Ainsi, le parti de Muzito déclare que, si entente il y a entre les deux parties, elle laisserait encore entier le problème lié à la souveraineté du peuple, et aussi ne suffira pas de l’amener à abandonner sa lutte pour l’autodétermination.

« Pour le Nouvel Élan, une entente éventuelle entre le Gouvernement et la hiérarchie de l’Église sur quelques désidératas exprimés par cette dernière, laisserait encore entier le problème lié à la souveraineté du Peuple (de ses fidèles et laïcs), à son devenir et à son destin.
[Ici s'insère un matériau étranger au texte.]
(** What [abspath] makes of any spelling, seen from a working directory in
    normal form: the directory the spelling leads to, after one separator,
    or after two when the spelling begins with exactly two. *)
Lemma abspath_resolve (cs : list string) (s : string) :
  Forall (fun c => valid_name c = true) cs ->
  abspath (abs_of cs) s = seps (leading s) ++ join_sep (resolve cs s).
Proof.
  intros Hcs. unfold abspath, resolve. destruct (isabs s) eqn:Habs.
  - unfold normpath. destruct s as [| a s']; [discriminate |].
    change (String a s' =? EmptyString) with false. cbv iota.
    assert (Hi : initial_slashes (String a s') = leading (String a s')).
    { unfold initial_slashes, leading. unfold isabs in Habs.
      now rewrite Habs. }
    rewrite Hi.
    rewrite normpath_fold_follow;
      [| destruct (leading_cases (String a s')) as [-> | ->]; discriminate
       | apply split_sep_no_sep | constructor].
    destruct (leading_cases (String a s')) as [-> | ->]; reflexivity.
  - rewrite (leading_relative s Habs).
    unfold join. cbn [fold_left]. unfold join2.
    unfold isabs in Habs. rewrite Habs.
    destruct cs as [| c cs'].
    + change (abs_of []) with "/".
      change (if negb (truthy "/") || endswith_sep "/"
              then "/" ++ s else "/" ++ "/" ++ s)
        with (String "/" s).
      unfold normpath.
      change (String "/" s =? EmptyString) with false. cbv iota.
      assert (H1 : initial_slashes (String "/" s) = 1).
      { unfold initial_slashes.
        change (startswith (String "/" s) "/") with true.
        change (startswith (String "/" s) "//") with (startswith s "/").
        now rewrite Habs. }
      rewrite H1.
      change (split_sep (String "/" s)) with (EmptyString :: split_sep s).
      change (fold_left (normpath_step 1) (EmptyString :: split_sep s) [])
        with (fold_left (normpath_step 1) (split_sep s) []).
      rewrite normpath_fold_follow
        by (discriminate || apply split_sep_no_sep || constructor).
      reflexivity.
    + assert (Hne : c :: cs' <> []) by discriminate.
      rewrite (endswith_sep_names (c :: cs') Hne Hcs).
      change (truthy (abs_of (c :: cs'))) with true. cbn [negb orb].
      destruct (names_head (c :: cs') Hne Hcs) as (a & t & Hj & Ha).
      change (abs_of (c :: cs') ++ "/" ++ s)
        with (String "/" (join_sep (c :: cs') ++ String "/" s)).
      unfold normpath.
      change (String "/" (join_sep (c :: cs') ++ String "/" s)
              =? EmptyString) with false. cbv iota.
      assert (Hj2 : join_sep (c :: cs') ++ String "/" s
                    = String a (t ++ String "/" s)) by now rewrite Hj.
      rewrite (initial_slashes_one _ a _ Hj2 Ha).
      change (split_sep (String "/" (join_sep (c :: cs') ++ String "/" s)))
        with (EmptyString
                :: split_sep (join_sep (c :: cs') ++ String "/" s)).
      rewrite split_sep_app_sep, split_sep_join
        by (assumption || now apply valid_names_no_sep).
      change (fold_left (normpath_step 1)
                (EmptyString :: (c :: cs') ++ split_sep s) [])
        with (fold_left (normpath_step 1) ((c :: cs') ++ split_sep s) []).
      rewrite fold_left_app, (normpath_fold_names 1 (c :: cs') [])
        by assumption.
      cbn [app].
      rewrite normpath_fold_follow
        by (discriminate || apply split_sep_no_sep || assumption).
      reflexivity.
Qed.

Lemma key_resolve (c : string) (cs : list string) (s : string) :
  Forall (fun c => valid_name c = true) cs ->
  Os.key c (seps (leading s) ++ join_sep (resolve cs s)) = resolve cs s.
Proof.
  intros Hcs. unfold Os.key.
  destruct (components_normal (leading s) (resolve cs s)
              (leading_cases s) (resolve_valid cs s Hcs)) as [-> ->].
  reflexivity.
Qed.

Lemma string_not_longer (a : ascii) (s : string) : s <> String a s.
Proof.
  revert a. induction s as [| b s IH]; intros a; [discriminate |].
  intros H. injection H as _ H. exact (IH b H).
Qed.

End PathFacts.

(** ** The file-system tree *)

Section TreeFacts.
Import FS.

Lemma assoc_update_eq (x : string) (c c' : node) (es : list (string * node)) :
  assoc x es = Some c -> assoc x (update x c' es) = Some c'.
Proof.
  induction es as [| [y d] es IH]; simpl; [discriminate |].
  destruct (String.eqb y x) eqn:Hyx; simpl; rewrite Hyx; auto.
Qed.

Lemma assoc_update_ne (x y : string) (c' : node) (es : list (string * node)) :
  String.eqb x y = false -> assoc y (update x c' es) = assoc y es.
Proof.
  intros Hxy. induction es as [| [z d] es IH]; simpl; [reflexivity |].
  destruct (String.eqb z x) eqn:Hzx; simpl.
  - apply String.eqb_eq in Hzx. subst z. now rewrite Hxy.
  - now rewrite IH.
Qed.

Lemma assoc_remove_eq (x : string) (es : list (string * node)) :
  assoc x (remove_entry x es) = None.
Proof.
  induction es as [| [y d] es IH]; simpl; [reflexivity |].
  destruct (String.eqb y x) eqn:Hyx; simpl; [exact IH |].
  now rewrite Hyx.
Qed.

Lemma assoc_remove_ne (x y : string) (es : list (string * node)) :
  String.eqb x y = false -> assoc y (remove_entry x es) = assoc y es.
Proof.
  intros Hxy. induction es as [| [z d] es IH]; simpl; [reflexivity |].
  destruct (String.eqb z x) eqn:Hzx; simpl.
  - apply String.eqb_eq in Hzx. subst z. now rewrite Hxy.
  - now rewrite IH.
Qed.

Lemma assoc_app_new (x : string) (c : node) (es : list (string * node)) :
  assoc x es = None -> assoc x (es ++ [(x, c)]) = Some c.
Proof.
  induction es as [| [y d] es IH]; simpl.
  - now rewrite String.eqb_refl.
  - destruct (String.eqb y x); [discriminate | exact IH].
Qed.

Lemma assoc_app_old (x y : string) (c d : node) (es : list (string * node)) :
  assoc y es = Some d -> assoc y (es ++ [(x, c)]) = Some d.
Proof.
  induction es as [| [z e] es IH]; simpl; [discriminate |].
  destruct (String.eqb z y); auto.
Qed.

Lemma stat_nil (n : node) : stat n [] = Some (kind_of n).
Proof. reflexivity. Qed.

Lemma stat_file_cons (y : string) (q : list string) :
  stat File (y :: q) = None.
Proof. reflexivity. Qed.

Lemma stat_dir_cons (es : list (string * node)) (y : string)
    (q : list string) :
  stat (Dir es) (y :: q) =
  match assoc y es with Some c => stat c q | None => None end.
Proof. unfold stat. simpl. destruct (assoc y es); reflexivity. Qed.

(** Below something that does not exist, nothing exists. *)
Lemma stat_below_absent (p r : list string) (n : node) :
  stat n p = None -> stat n (p ++ r) = None.
Proof.
  revert n. induction p as [| x p IH]; intros n; [discriminate |].
  destruct n as [| es]; [reflexivity |].
  simpl app. rewrite !stat_dir_cons.
  destruct (assoc x es); [apply IH | reflexivity].
Qed.

(** Below a regular file, nothing exists. *)
Lemma stat_below_file (p r : list string) (n : node) :
  stat n p = Some IsFile -> r <> [] -> stat n (p ++ r) = None.
Proof.
  revert n. induction p as [| x p IH]; intros n H Hr.
  - destruct n; [| discriminate]. destruct r; [contradiction | reflexivity].
  - destruct n as [| es]; [discriminate |].
    simpl app. rewrite stat_dir_cons in *.
    destruct (assoc x es); [now apply IH | discriminate].
Qed.

Lemma is_prefix_app (p q : list string) :
  is_prefix p q = true <-> exists r, q = (p ++ r)%list.
Proof.
  revert q. induction p as [| x p IH]; intros q; simpl.
  - split; [intros _; now exists q | reflexivity].
  - destruct q as [| y q].
    + split; [discriminate | intros (r & Hr); discriminate].
    + rewrite andb_true_iff, String.eqb_eq, IH. split.
      * intros (-> & r & ->). now exists r.
      * intros (r & Hr). injection Hr as -> ->. split; [reflexivity |].
        now exists r.
Qed.

(** [unlink] removes the object at [p] with all that is below it, and
    leaves every other path as it was. *)
Lemma stat_unlink (p : list string) :
  forall (n : node) (q : list string),
    p <> [] ->
    stat (unlink p n) q = if is_prefix p q then None else stat n q.
Proof.
  induction p as [| x p IH]; intros n q Hne; [contradiction |].
  destruct n as [| es].
  - replace (unlink (x :: p) File) with File by (destruct p; reflexivity).
    destruct q as [| y q]; [reflexivity |].
    rewrite stat_file_cons. now destruct (is_prefix _ _).
  - destruct p as [| x2 p2].
    + change (unlink [x] (Dir es)) with (Dir (remove_entry x es)).
      destruct q as [| y q]; [reflexivity |].
      rewrite !stat_dir_cons. simpl is_prefix.
      destruct (String.eqb x y) eqn:Hxy; simpl.
      * apply String.eqb_eq in Hxy. subst y.
        now rewrite assoc_remove_eq.
      * now rewrite assoc_remove_ne.
    + change (unlink (x :: x2 :: p2) (Dir es))
        with (match assoc x es with
              | Some c => Dir (update x (unlink (x2 :: p2) c) es)
              | None => Dir es
              end).
      destruct (assoc x es) as [c |] eqn:Hx.
      * destruct q as [| y q]; [reflexivity |].
        rewrite !stat_dir_cons.
        change (is_prefix (x :: x2 :: p2) (y :: q))
          with (String.eqb x y && is_prefix (x2 :: p2) q).
        destruct (String.eqb x y) eqn:Hxy.
        -- apply String.eqb_eq in Hxy. subst y.
           rewrite (assoc_update_eq _ _ _ _ Hx), Hx.
           apply IH. discriminate.
        -- now rewrite assoc_update_ne.
      * destruct q as [| y q]; [reflexivity |].
        rewrite stat_dir_cons.
        change (is_prefix (x :: x2 :: p2) (y :: q))
          with (String.eqb x y && is_prefix (x2 :: p2) q).
        destruct (String.eqb x y) eqn:Hxy; [| reflexivity].
        apply String.eqb_eq in Hxy. subst y. rewrite Hx.
        now destruct (is_prefix _ _).
Qed.

Lemma stat_mkchain (p : list string) : stat (mkchain p) p = Some IsDir.
Proof.
  induction p as [| x p IH]; [reflexivity |].
  simpl mkchain. rewrite stat_dir_cons. simpl. now rewrite String.eqb_refl.
Qed.

(** After [mkdirs] the path is a directory. *)
Lemma mkdirs_isdir (p : list string) :
  forall n n', mkdirs p n = inr n' -> stat n' p = Some IsDir.
Proof.
  induction p as [| x p IH]; intros n n' H.
  - destruct n; discriminate.
  - destruct n as [| es]; [discriminate |]. simpl in H.
    destruct (assoc x es) as [c |] eqn:Hx.
    + destruct (mkdirs p c) as [e | c'] eqn:Hc; [discriminate |].
      injection H as <-. rewrite stat_dir_cons.
      rewrite (assoc_update_eq _ _ _ _ Hx). now apply (IH c).
    + injection H as <-. rewrite stat_dir_cons.
      rewrite (assoc_app_new _ _ _ Hx). apply stat_mkchain.
Qed.
(** Parseval's identity for the sums of the forward transform. *)
Lemma dft_energy (x : list num) :
  energy (dft (-2 * PI) x) = energy (map to_complex2 x).
Proof.
  assert (H : Complex2 (energy (dft (-2 * PI) x)) 0
              = Complex2 (energy (map to_complex2 x)) 0);
    [|injection H as H; exact H].
  rewrite !energy_csum, dft_length, length_map.
  set (N := length x).
  destruct (Nat.eq_dec N 0) as [-> | HN]; [reflexivity|].
  assert (HR : INR N <> 0) by (apply INR_neq_0; exact HN).
  set (a := fun n => to_complex2 (nth n x (Flt 0))).
  rewrite (csum_ext _
    (fun k => cscale (/ INR N)
       (csum (fun n => csum (fun m =>
          cmul (cmul (a n) (cconj (a m)))
               (cis (2 * PI * (INR m - INR n) * INR k / INR N))) N) N))).
  2:{ intros k Hk. rewrite dft_nth by exact Hk. fold N.
      rewrite cconj_cscale, <- cscale_cmul.
      rewrite (cmul_comm (dft_sum _ _ _)), <- cscale_cmul, cscale_cscale.
      rewrite inv_sqrt_sqr by exact HN. f_equal.
      unfold dft_sum. fold N. rewrite cconj_csum, cmul_comm.
      rewrite <- csum_cmul_r. apply csum_ext. intros n Hn.
      rewrite <- csum_cmul_l. apply csum_ext. intros m Hm.
      rewrite cconj_cmul, cconj_cis. fold (a n) (a m).
      transitivity (cmul (cmul (a n) (cconj (a m)))
                      (cmul (cis (-2 * PI * INR n * INR k / INR N))
                            (cis (- (-2 * PI * INR m * INR k / INR N)))));
        [complex_ring|].
      rewrite <- cis_add. do 2 f_equal. field. exact HR. }
  rewrite csum_cscale.
  rewrite (csum_swap (fun k n => csum (fun m => _) N)).
  rewrite (csum_ext (fun n => csum _ N)
             (fun n => cscale (INR N) (cmul (a n) (cconj (a n))))).
  2:{ intros n Hn.
      rewrite (csum_swap (fun k m => cmul _ (cis _))).
      rewrite (csum_ext _
        (fun m => cmul (cmul (a n) (cconj (a m)))
                    (if (m =? n)%nat then Complex2 (INR N) 0 else C0))).
      2:{ intros m Hm. rewrite csum_cmul_l, orthogonality by lia.
          reflexivity. }
      rewrite (csum_single _ N n).
      2: lia.
      2:{ intros j Hj Hne. cbv beta.
          destruct (Nat.eqb_spec j n); [congruence | apply cmul_0_r]. }
      rewrite Nat.eqb_refl. complex_ring. }
  rewrite csum_cscale, cscale_cscale, Rinv_l, cscale_1 by exact HR.
  apply csum_ext. intros n Hn. unfold a.
  rewrite (nth_indep _ C0 (to_complex2 (Flt 0)))
    by (rewrite length_map; exact Hn).
  rewrite (map_nth to_complex2 x (Flt 0) n). reflexivity.
Qed.

(** X28.  disc_fourier preserves energy (Parseval): the sum of the squared
    magnitudes of the returned coefficients equals the sum of the
    squared magnitudes of the samples, for every length. *)
Theorem disc_fourier_parseval (x : list num) :
  exists X, disc_fourier x = Ok X /\
            length X = length x /\
            energy X = energy (map to_complex2 x).
Proof.
  exists (dft (-2 * PI) x). split; [apply disc_fourier_ok|].
  split; [apply dft_length | apply dft_energy].
Qed.

(* ===================================================================== *)
(** * More on the Runge-Kutta step                                       *)
(* ===================================================================== *)

Lemma fdiv_two (x : R) : fdiv x 2 = Ok (x / 2).
Proof. apply fdiv_ok. lra. Qed.

(** X29.  On the linear equation dy/dt = lam*y over floats, one
    runge_kutta4 step multiplies y by 1 + h + h^2/2 + h^3/6 + h^4/24
    with h = dt*lam, the degree-four Taylor polynomial of e^h. *)
Theorem runge_kutta4_linear_ode (lam y t dt : R) :
  runge_kutta4 y (fun _ u => lam * u) t dt
  = Ok (y * (1 + dt * lam + (dt * lam) ^ 2 / 2 + (dt * lam) ^ 3 / 6
             + (dt * lam) ^ 4 / 24)).
Proof.
  unfold runge_kutta4. cbv zeta. cbn [y_div y_mul y_add y_rmul float_ops].
  rewrite !fdiv_two. cbn [bind]. rewrite ?fdiv_two. cbn [bind].
  apply f_equal. field.
Qed.

(** X30.  When the derivative depends on t only and is a polynomial of
    degree at most three, one runge_kutta4 step over floats is exact:
    it adds to y the integral of the polynomial from t to t + dt. *)
Theorem runge_kutta4_cubic_quadrature (a b c d y t dt : R) :
  let g := fun s => a * s ^ 3 + b * s ^ 2 + c * s + d in
  let G := fun s => a * s ^ 4 / 4 + b * s ^ 3 / 3 + c * s ^ 2 / 2 + d * s in
  runge_kutta4 y (fun s _ => g s) t dt = Ok (y + (G (t + dt) - G t)).
Proof.
  intros g G. unfold runge_kutta4, g, G. cbv zeta.
  cbn [y_div y_mul y_add y_rmul float_ops].
  rewrite !fdiv_two. cbn [bind]. rewrite ?fdiv_two. cbn [bind].
  apply f_equal. field.
Qed.

(* ===================================================================== *)
(** * Floats and ints                                                    *)
(* ===================================================================== *)













Lemma py2_div_float_int (r : R) (n : Z) :
  IZR n <> 0 -> Py2.div (Py2.Float r) (Py2.Int n) = Ok (Py2.Float (r / IZR n)).
Proof.
  intros Hn. unfold Py2.div. cbn [Py2.to_R].
  rewrite Reqb_false by exact Hn. reflexivity.
Qed.

(** With a float state, time and step the step on numbers is the step on
    [R]. *)
Lemma py2_runge_kutta4_floats (y : R) (f : R -> R -> R) (t dt : R) :
  Py2.runge_kutta4 (Py2.Float y)
    (fun s u => Py2.Float (f (Py2.to_R s) (Py2.to_R u)))
    (Py2.Float t) (Py2.Float dt)
  = match runge_kutta4 y f t dt with
    | Ok v => Ok (Py2.Float v)
    | Raise e => Raise e
    end.
Proof.
  assert (H2 : IZR 2 <> 0) by lra.
  assert (H6 : IZR 6 <> 0) by lra.
  unfold Py2.runge_kutta4, runge_kutta4. cbv zeta.
  cbn [y_div y_mul y_add y_rmul float_ops Py2.mul Py2.add Py2.to_R].
  rewrite !py2_div_float_int by assumption. cbn [bind Py2.add Py2.to_R].
  rewrite !py2_div_float_int by assumption. cbn [bind Py2.add Py2.mul Py2.to_R].
  rewrite !(fdiv_ok _ 2) by lra. cbn [bind].
  rewrite ?(fdiv_ok _ 2) by lra. cbn [bind].
  reflexivity.
Qed.


(* ===================================================================== *)
(** * The differentiators, again                                         *)
(* ===================================================================== *)

Lemma flat_map_filter {A B} (g : A -> list B) (keep : A -> bool)
  (h : A -> B) (l : list A) :
  (forall a, In a l -> g a = if keep a then [h a] else []) ->
  flat_map g l = map h (filter keep l).
Proof.
  intros Hg. induction l as [|a l IH]; simpl; [reflexivity|].
  rewrite Hg by (left; reflexivity).
  rewrite IH by (intros b Hb; apply Hg; right; exact Hb).
  destruct (keep a); reflexivity.
Qed.

(** X9.  On float samples (x, y) that all lie on a line y = m*x + q, diff
    raises nothing and returns exactly the pairs (x[i], m) for the
    indices i < len(values) - 1 with x[i+1] != x[i], in increasing
    order of i; the indices with x[i+1] == x[i] are skipped. *)
Theorem diff_affine (values : list (R * R)) (m q : R) :
  (forall p, In p values -> snd p = m * fst p + q) ->
  diff values
  = Ok (map (fun i => (fst (nth i values (0, 0)), m))
            (filter (fun i => negb (Reqb (fst (nth (i + 1) values (0, 0)))
                                         (fst (nth i values (0, 0)))))
                    (seq 0 (length values - 1)))).
Proof.
  intros Hline. rewrite diff_flat_map. f_equal.
  apply flat_map_filter. intros i Hi. apply in_seq in Hi.
  unfold forward_difference.
  destruct (Req_dec_T (fst (nth (i + 1) values (0, 0)))
                      (fst (nth i values (0, 0)))) as [E | E].
  - rewrite Reqb_true by exact E. reflexivity.
  - rewrite Reqb_false by exact E. cbn [negb]. do 2 f_equal.
    rewrite (Hline (nth i values (0, 0))) by (apply nth_In; lia).
    rewrite (Hline (nth (i + 1) values (0, 0))) by (apply nth_In; lia).
    field. lra.
Qed.

(** Four samples on [y = 2 x + 1], two of them at the same abscissa. *)
Lemma diff_affine_witness :
  diff [(0, 1); (1, 3); (1, 3); (4, 9)] = Ok [(0, 2); (1, 2)].
Proof.
  rewrite (diff_affine [(0, 1); (1, 3); (1, 3); (4, 9)] 2 1).
  - cbn [length Nat.sub seq filter nth Nat.add fst map].
    rewrite (Reqb_false 1 0), (Reqb_true 1 1), (Reqb_false 4 1) by lra.
    reflexivity.
  - intros p Hp. simpl in Hp.
    destruct Hp as [<- | [<- | [<- | [<- | []]]]]; simpl; lra.
Defined.

Lemma uniform_samples_length p x0 h n :
  length (uniform_samples p x0 h n) = n.
Proof. unfold uniform_samples. rewrite length_map, length_seq. reflexivity. Qed.

Lemma uniform_samples_nth p x0 h n i :
  (i < n)%nat ->
  nth i (uniform_samples p x0 h n) (0, 0)
  = (x0 + INR i * h, p (x0 + INR i * h)).
Proof.
  intros Hi. unfold uniform_samples.
  exact (nth_map_seq (fun j => (x0 + INR j * h, p (x0 + INR j * h)))
                     n i (0, 0) Hi).
Qed.
(** [owed l n]: the handlers of [l] have [n] requests left to send between
    them, one for each handler that waits for the current conditions. *)
Inductive owed : list Pending -> nat -> Prop :=
| owed_nil : owed [] 0
| owed_current url token unit cityName l n :
    owed l n -> owed ((url, afterCurrent token unit cityName) :: l) (S n)
| owed_forecast url currentData l n :
    owed l n -> owed ((url, afterForecast currentData) :: l) n.

(** More sample data. *)
Definition paris : jsstring := lit "Paris".

Definition clear_sky : json :=
  JObj [(lit "icon", JStr (lit "01d")); (lit "description", JStr (lit "clear sky"))].

Definition paris_now : json :=
  JObj [(lit "coord", JObj [(lit "lon", num 23488 10000);
                            (lit "lat", num 488534 10000)]);
        (lit "weather", JArr [clear_sky]);
        (lit "main", JObj [(lit "temp", num 187 10)]);
        (lit "name", JStr paris)].

Definition dated_entry (day : string) (t : Z) : json :=
  JObj [(lit "dt_txt", JStr (lit day));
        (lit "main", JObj [(lit "temp", num t 1)])].

Definition paris_forecast : json :=
  JObj [(lit "list",
         JArr [dated_entry "2025-06-01 00:00:00" 15; JNull; JNull; JNull;
               JNull; JNull; JNull; JNull;
               dated_entry "2025-06-02 00:00:00" 17; JNull])].

(** Nine three-hourly entries: a day and the first entry of the next. *)
Definition paris_days : json :=
  JObj [(lit "list",
         JArr [dated_entry "2025-06-01 00:00:00" 15; dated_entry "2025-06-01 03:00:00" 14;
               dated_entry "2025-06-01 06:00:00" 14; dated_entry "2025-06-01 09:00:00" 17;
               dated_entry "2025-06-01 12:00:00" 21; dated_entry "2025-06-01 15:00:00" 23;
               dated_entry "2025-06-01 18:00:00" 20; dated_entry "2025-06-01 21:00:00" 17;
               dated_entry "2025-06-02 00:00:00" 16])].


(** A failed lookup, then the lookup of Paris, still waiting for its
    first response. *)
Definition paris_retry_in_progress : list event :=
  [Change qwxyzzz; Submit; Settle 0 not_found; Change paris; Submit].

(** The same, with the two responses for Paris. *)
Definition paris_retry_completed : list event :=
  paris_retry_in_progress
  ++ [Settle 0 (Response 200 paris_now); Settle 0 (Response 200 paris_days)].

(** Paris is on the screen. *)
Definition paris_shown : AppState :=
  fst (run initial [Change paris; Submit;
                    Settle 0 (Response 200 paris_now);
                    Settle 0 (Response 200 paris_days)]).

(** Paris is submitted and its current conditions have arrived. *)
Definition paris_awaits_forecast : AppState :=
  fst (run initial [Change paris; Submit; Settle 0 (Response 200 paris_now)]).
Elle ne suffira pas pour l’amener à abandonner sa lutte pour l’autodétermination ; qui passe par une Ceni non politisée ».

Raison pour laquelle, il continue à encourager la population à multiplier les actions de rue et à intensifier les pressions diplomatiques en vue de contraindre le régime à choisir entre le consensus sur les réformes électorales à réaliser et l’insurrection pacifique du peuple.